The Microservices Architecture pattern corresponds to the Y-axis scaling of the
Scale Cube, which is a 3D model of scalability from the excellent book
The Art of Scalability.
The other two scaling axes are X-axis scaling, which consists of
running multiple identical copies of the application behind a load
balancer, and Z-axis scaling (or data partitioning), where an attribute
of the request (for example, the primary key of a row or identity of a
customer) is used to route the request to a particular server.
Applications typically use the three types of scaling together.
Y-axis scaling decomposes the application into microservices as shown
above in the first figure in this section. At runtime, X-axis scaling
runs multiple instances of each service behind a load balancer for
throughput and availability. Some applications might also use Z-axis
scaling to partition the services.

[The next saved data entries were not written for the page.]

(* ===== verification/ScadaGrid.v ===== *)
(** The power grid of the SCADA master: [scada_master/structs.h], [queue.c] and
    [process] of [scada_master.c].

    The master holds the last status each field device reported, works out
    which substations have power, turns operators' commands into feedback for the
    devices and hands its state to replicas that fell behind.  A pointer into
    one of the global arrays is the index of its target, [None] the null
    pointer.  What the master keeps of the power grid is a [grid]; the functions
    that only touch the grid are computations on it, run by the handlers with
    [on_grid].  The configuration file is the sequence of lines [fgets] returns. *)
From Stdlib Require Import ZArith Lia List Bool String Ascii.
From Stdlib Require Import Strings.Byte.
From stdpp Require Import base list.
From S2P Require Import Prelude Memory ScadaPackets.

(** ** [structs.h] *)
Record p_switch := mkSwitch { switch_id : Z; switch_status : Z }.

Record p_link := mkLink {
  link_id : Z; link_status : Z; src_sw : option Z; src_sw_id : Z; dest_sw : option Z;
  dest_sw_id : Z; src_sub : Z; dest_sub : Z }.

Record p_tx := mkTx { tx_id : Z; tx_status : Z }.

Record sub := mkSub {
  sub_id : Z; sub_status : Z; num_switches : Z; num_lines : Z; num_in_lines : Z;
  sw_list : list (option Z); out_lines : list (option Z); in_lines : list (option Z);
  tx : option Z }.

Definition switch_with_status (v : Z) (x : p_switch) : p_switch := mkSwitch (switch_id x) v.

Definition tx_with_status (v : Z) (x : p_tx) : p_tx := mkTx (tx_id x) v.

Definition link_with_status (v : Z) (x : p_link) : p_link :=
  mkLink (link_id x) v (src_sw x) (src_sw_id x) (dest_sw x) (dest_sw_id x) (src_sub x) (dest_sub x).

Definition sub_with_status (v : Z) (x : sub) : sub :=
  mkSub (sub_id x) v (num_switches x) (num_lines x) (num_in_lines x) (sw_list x) (out_lines x)
    (in_lines x) (tx x).

(** ** The globals *)
Record grid := mkGrid {
  stat : list Z; sw_arr : list p_switch; pl_arr : list p_link; sub_arr : list sub;
  tx_arr : list p_tx; num_jhu_sub : Z }.

Definition with_stat (x : list Z) (g : grid) : grid :=
  mkGrid x (sw_arr g) (pl_arr g) (sub_arr g) (tx_arr g) (num_jhu_sub g).

Definition with_sw_arr (x : list p_switch) (g : grid) : grid :=
  mkGrid (stat g) x (pl_arr g) (sub_arr g) (tx_arr g) (num_jhu_sub g).

Definition with_pl_arr (x : list p_link) (g : grid) : grid :=
  mkGrid (stat g) (sw_arr g) x (sub_arr g) (tx_arr g) (num_jhu_sub g).

Definition with_sub_arr (x : list sub) (g : grid) : grid :=
  mkGrid (stat g) (sw_arr g) (pl_arr g) x (tx_arr g) (num_jhu_sub g).

Definition with_tx_arr (x : list p_tx) (g : grid) : grid :=
  mkGrid (stat g) (sw_arr g) (pl_arr g) (sub_arr g) x (num_jhu_sub g).

(** What is sent to the ITRC. *)
Inductive sm_out :=
| Hmi_Update (m : hmi_update_msg)
| Rtu_Feedback (m : feedback_msg)
| Benchmark (m : benchmark_msg)
| State_Xfer (m : state_xfer_msg).

(** [clock] is the local [t] of [main]; [ems_data] are the 64 bytes of each
    generator's last status. *)
Record sm := mkSM {
  the_grid : grid; pnnl_data : list byte; ems_data : list (list byte); clock : Z * Z;
  ipc_sent : list sm_out }.

Definition with_grid (x : grid) (s : sm) : sm :=
  mkSM x (pnnl_data s) (ems_data s) (clock s) (ipc_sent s).

Definition with_pnnl_data (x : list byte) (s : sm) : sm :=
  mkSM (the_grid s) x (ems_data s) (clock s) (ipc_sent s).

Definition with_ems_data (x : list (list byte)) (s : sm) : sm :=
  mkSM (the_grid s) (pnnl_data s) x (clock s) (ipc_sent s).

Definition with_clock (x : Z * Z) (s : sm) : sm :=
  mkSM (the_grid s) (pnnl_data s) (ems_data s) x (ipc_sent s).

Definition IPC_Send (m : sm_out) : comp sm unit :=
  s <- get ;;
  put (mkSM (the_grid s) (pnnl_data s) (ems_data s) (clock s) (ipc_sent s ++ [m])).

Definition on_grid {A} (c : comp grid A) : comp sm A :=
  s <- get ;;
  match c (the_grid s) with
  | Ret (a, g) => put (with_grid g s) ;;; ret a
  | Fault e => raise e
  end.

(** ** Pointers *)
Definition deref {S A} (l : list A) (p : option Z) : comp S A :=
  match p with Some i => or_oob (aget l i) | None => raise OutOfBounds end.

(** [a[i]] of an array of pointers, dereferenced. *)
Definition element {S A} (l : list A) (ps : list (option Z)) (i : Z) : comp S A :=
  p <- or_oob (aget ps i) ;; deref l p.

Definition modify_at {S A} (l : list A) (i : Z) (f : A -> A) : comp S (list A) :=
  x <- or_oob (aget l i) ;; or_oob (aset l i (f x)).

Definition set_switch_status (p : option Z) (v : Z) : comp grid unit :=
  g <- get ;;
  match p with
  | Some i => l <- modify_at (sw_arr g) i (switch_with_status v) ;; put (with_sw_arr l g)
  | None => raise OutOfBounds
  end.

Definition set_tx_status (p : option Z) (v : Z) : comp grid unit :=
  g <- get ;;
  match p with
  | Some i => l <- modify_at (tx_arr g) i (tx_with_status v) ;; put (with_tx_arr l g)
  | None => raise OutOfBounds
  end.

Definition set_link_status (p : option Z) (v : Z) : comp grid unit :=
  g <- get ;;
  match p with
  | Some i => l <- modify_at (pl_arr g) i (link_with_status v) ;; put (with_pl_arr l g)
  | None => raise OutOfBounds
  end.

Definition set_sub_status (i v : Z) : comp grid unit :=
  g <- get ;; l <- modify_at (sub_arr g) i (sub_with_status v) ;; put (with_sub_arr l g).

(** ** [queue.c]: the nodes from [last] to [first] *)
Definition queue : Type := list Z.

Definition queue_init : queue := [].

Definition enqueue (val : Z) (q : queue) : queue := q ++ [val].

Definition dequeue {S} (q : queue) : comp S (Z * queue) :=
  match q with [] => raise Exit | val :: q => ret (val, q) end.

Definition queue_is_empty (q : queue) : bool := match q with [] => true | _ => false end.

(** ** [process]: which substations have power *)
(** One line of the substation the search is at; [far] is its other end. *)
Definition visit_line (far : p_link -> Z) (p : option Z) (q : queue) : comp grid queue :=
  g <- get ;;
  c_link <- deref (pl_arr g) p ;;
  src <- deref (sw_arr g) (src_sw c_link) ;;
  if switch_status src =? 1 then
    dest <- deref (sw_arr g) (dest_sw c_link) ;;
    if switch_status dest =? 1 then
      set_link_status p 1 ;;;
      g <- get ;;
      x <- or_oob (aget (sub_arr g) (far c_link)) ;;
      if sub_status x =? 0 then
        set_sub_status (far c_link) 1 ;;; ret (enqueue (far c_link) q)
      else ret q
    else ret q
  else ret q.

Definition visit_lines (far : p_link -> Z) (n : Z) (lines : list (option Z)) (q : queue)
    : comp grid queue :=
  run for_ n
        (fun '(i, q) =>
           p <- or_oob (aget lines i) ;;
           q <- visit_line far p q ;;
           ret (inl (i + 1, q)))
        (0, q)
  as (_, q) ;;
  ret q.

Definition visit_sub (i : Z) (q : queue) : comp grid queue :=
  g <- get ;;
  c_sub <- or_oob (aget (sub_arr g) i) ;;
  t <- deref (tx_arr g) (tx c_sub) ;;
  if tx_status t =? 0 then ret q else
  q <- visit_lines dest_sub (num_lines c_sub) (out_lines c_sub) q ;;
  visit_lines src_sub (num_in_lines c_sub) (in_lines c_sub) q.

(** A substation is put in the queue when its status goes from 0 to 1, so the
    search takes at most one turn per substation. *)
Definition bfs (q : queue) : comp grid unit :=
  g <- get ;;
  run while_ (S (length (sub_arr g))) (fun q => negb (queue_is_empty q))
        (fun q => r <- dequeue q ;; q <- visit_sub (fst r) (snd r) ;; ret (inl q))
        q
  as _ ;;
  ret tt.

Definition clear_statuses : comp grid unit :=
  g <- get ;;
  match sub_arr g with
  | [] => raise OutOfBounds
  | x :: xs =>
      put (with_pl_arr (map (link_with_status 0) (pl_arr g))
             (with_sub_arr (sub_with_status 1 x :: map (sub_with_status 0) xs) g))
  end.

(** A line whose source switch is tripped raises the alarm. *)
Fixpoint check_broken (sws : list p_switch) (ls : list p_link) : comp grid (list p_link) :=
  match ls with
  | [] => ret []
  | l :: ls =>
      s <- deref sws (src_sw l) ;;
      ls <- check_broken sws ls ;;
      ret ((if switch_status s =? 2 then link_with_status 2 l else l) :: ls)
  end.

Fixpoint write_stat (entries : list (Z * Z)) : comp grid unit :=
  match entries with
  | [] => ret tt
  | (id, v) :: entries =>
      g <- get ;;
      l <- or_oob (aset (stat g) id v) ;;
      put (with_stat l g) ;;;
      write_stat entries
  end.

(** What goes into the status array, in the order of the four loops. *)
Definition stat_entries (g : grid) : list (Z * Z) :=
  map (fun x => (switch_id x, switch_status x)) (sw_arr g) ++
  map (fun x => (link_id x, link_status x)) (pl_arr g) ++
  map (fun x => (sub_id x, sub_status x)) (sub_arr g) ++
  map (fun x => (tx_id x, tx_status x)) (tx_arr g).

Definition process : comp grid unit :=
  clear_statuses ;;;
  bfs (enqueue 0 queue_init) ;;;
  g <- get ;;
  ls <- check_broken (sw_arr g) (pl_arr g) ;;
  put (with_pl_arr ls g) ;;;
  g <- get ;;
  write_stat (stat_entries g).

The following diagram shows how the
Trip Management service might be deployed with Docker running on Amazon
EC2.
At runtime, the Trip Management service consists of multiple service
instances. Each service instance is a Docker container. In order to be
highly available, the containers are running on multiple Cloud VMs. In
front of the service instances is a
load balancer such as NGINX that distributes requests across the instances. The load balancer might also handle other concerns such as
caching,
access control,
API metering, and
monitoring.
The Microservices Architecture pattern significantly impacts the
relationship between the application and the database. Rather than
sharing a single database schema with other services, each service has
its own database schema. On the one hand, this approach is at odds with
the idea of an enterprise-wide data model. Also, it often results in
duplication of some data. However, having a database schema per service
is essential if you want to benefit from microservices, because it
ensures loose coupling. The following diagram shows the database
architecture for the example application.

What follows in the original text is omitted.